Wednesday, March 19, 2003

DAFUG - March 2003 Meeting. The Detroit Area Fox User Group (DAFUG) is proud to announce that Whil Hentzen of Hentzenwerke Publishing, will be presenting "New tools that will provide additional business opportunities for Fox developers" on Thursday March 20, 2003. This will be Whil's third stop during his "Fox Is Everywhere" user group tour. Afterwards we will be discussing other FoxPro and developer topics at a local eatery. Directions, maps, email contacts, future meeting dates and topics, and other details can be found on our website www.dafug.org. [FoxCentral.Net]
5:06:11 PM    comment []

Jon Udell says the Secrets of the XML Gods are that they are cobbling together XML by hand. He cites Sean McGrath's blog and Tim Bray's XML Is Too Hard for Programmers essays. Dave Winer retorts that his tool of choice has a good XML compiler built in.

I'm stuck with a similar conundrum, only I am just starting out.
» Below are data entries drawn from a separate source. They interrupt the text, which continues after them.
(* ===== verification/SafeBlocks.v ===== *)
(** * The address blocks behind the patterns

    The IPv4 patterns and the IPv6 group tests of lib/safe-fetch against address
    blocks: an address is a number of 32 or 128 bits and a block is the addresses
    that share its first bits. *)

From Stdlib Require Import Ascii String.
From stdpp Require Import prelude list.
From Stdlib Require Import ZArith Lia ZifyBool.
From S2P Require Import Prelude.
From S2P Require Import JsString.
From S2P Require Import IngestSha256.
From S2P Require Import IngestRegex.
From S2P Require Import JsUnits.
From S2P Require Import SafeAddress.

Open Scope Z_scope.
Local Open Scope maple_scope.

(** ** Specification *)

(** The block of the addresses of [bits] bits whose first [len] bits are those of [base]. *)
Definition in_block (bits : Z) (v : Z) (block : Z * Z) : bool :=
  (block.1 <=? v) && (v <? block.1 + 2 ^ (bits - block.2)).

Definition v4 (a b c d : Z) : Z := ((a * 256 + b) * 256 + c) * 256 + d.

(** The blocks a request must not reach: this network, private use, loopback,
    link-local, shared address space, benchmarking, limited broadcast, protocol
    assignments, documentation, multicast and reserved. *)
Definition refused_blocks4 : list (Z * Z) :=
  [ (v4 0 0 0 0, 8); (v4 10 0 0 0, 8); (v4 127 0 0 0, 8); (v4 169 254 0 0, 16); (v4 172 16 0 0, 12);
    (v4 192 168 0 0, 16); (v4 100 64 0 0, 10); (v4 198 18 0 0, 15); (v4 255 255 255 255, 32); (v4 192 0 0 0, 24);
    (v4 192 0 2 0, 24); (v4 198 51 100 0, 24); (v4 203 0 113 0, 24); (v4 224 0 0 0, 4); (v4 240 0 0 0, 4) ].

Definition refused4 (v : Z) : bool := existsb (in_block 32 v) refused_blocks4.

(** The URL parser's form of an IPv4 address. *)
Definition dotted (a b c d : Z) : text :=
  digits_text a ++ lit "." ++ digits_text b ++ lit "." ++ digits_text c ++ lit "." ++ digits_text d.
Up until this point, I've cobbled together XML using the CursorToXML() function built in to Visual FoxPro, but that's only suitable for flat, repetitious XML. With the FoxCentral RSS File, I just manually wrapped header and footer elements around transformed XML. But with some other projects, like SMBMeta, I need to create truly hierarchical, multiple one-to-zero-or-many structures, and CursorToXML isn't built for that. I'm looking for a simple "Hello, World" example of creating a document with XMLDOM or another tool, adding attributes, elements and nodes to it. Anyone got one handy?
2:22:28 PM    comment []


Latest Windows 2000 patch can lock system. Attacker could gain full control over vulnerable system [InfoWorld: Top News]
1:55:26 PM    comment []

I've mentioned before I love the tabbed browsing feature in Mozilla. I often skim a hundred article extracts in my News Aggregator, rigt-mouse-click and "Open in New Tab" all of those of interest. As a few seconds allows during the day, I peruse those articles, and right-mouse-click and create new tabs in turn, closing old or irrelevant ones along the way. At this point, I have eleven tabs opened.

The problem comes with the close box. That dratted little "X" in the upper right corner will irrevocably, irretrievably close everything. I usually just mean to close a tab, or minimize the window. But, no, *whoosh* and it's all gone. Solutions I'd welcome:

  • An "Are you sure (Y/N)?" messagebox. Normally, I detest these, but I'd welcome the option in this case.
  • An option to restore all tabs when I next start Mozilla. In this version (1.3b), it can open the one last site opened, but not the contents of all the tabs
  • Disabling the close button altogether, forcing me to select File|Close or Alt-F4 to close the main window

I regularly lose my work through my own clumsiness. It sure would be nice to have the computer help me help myself.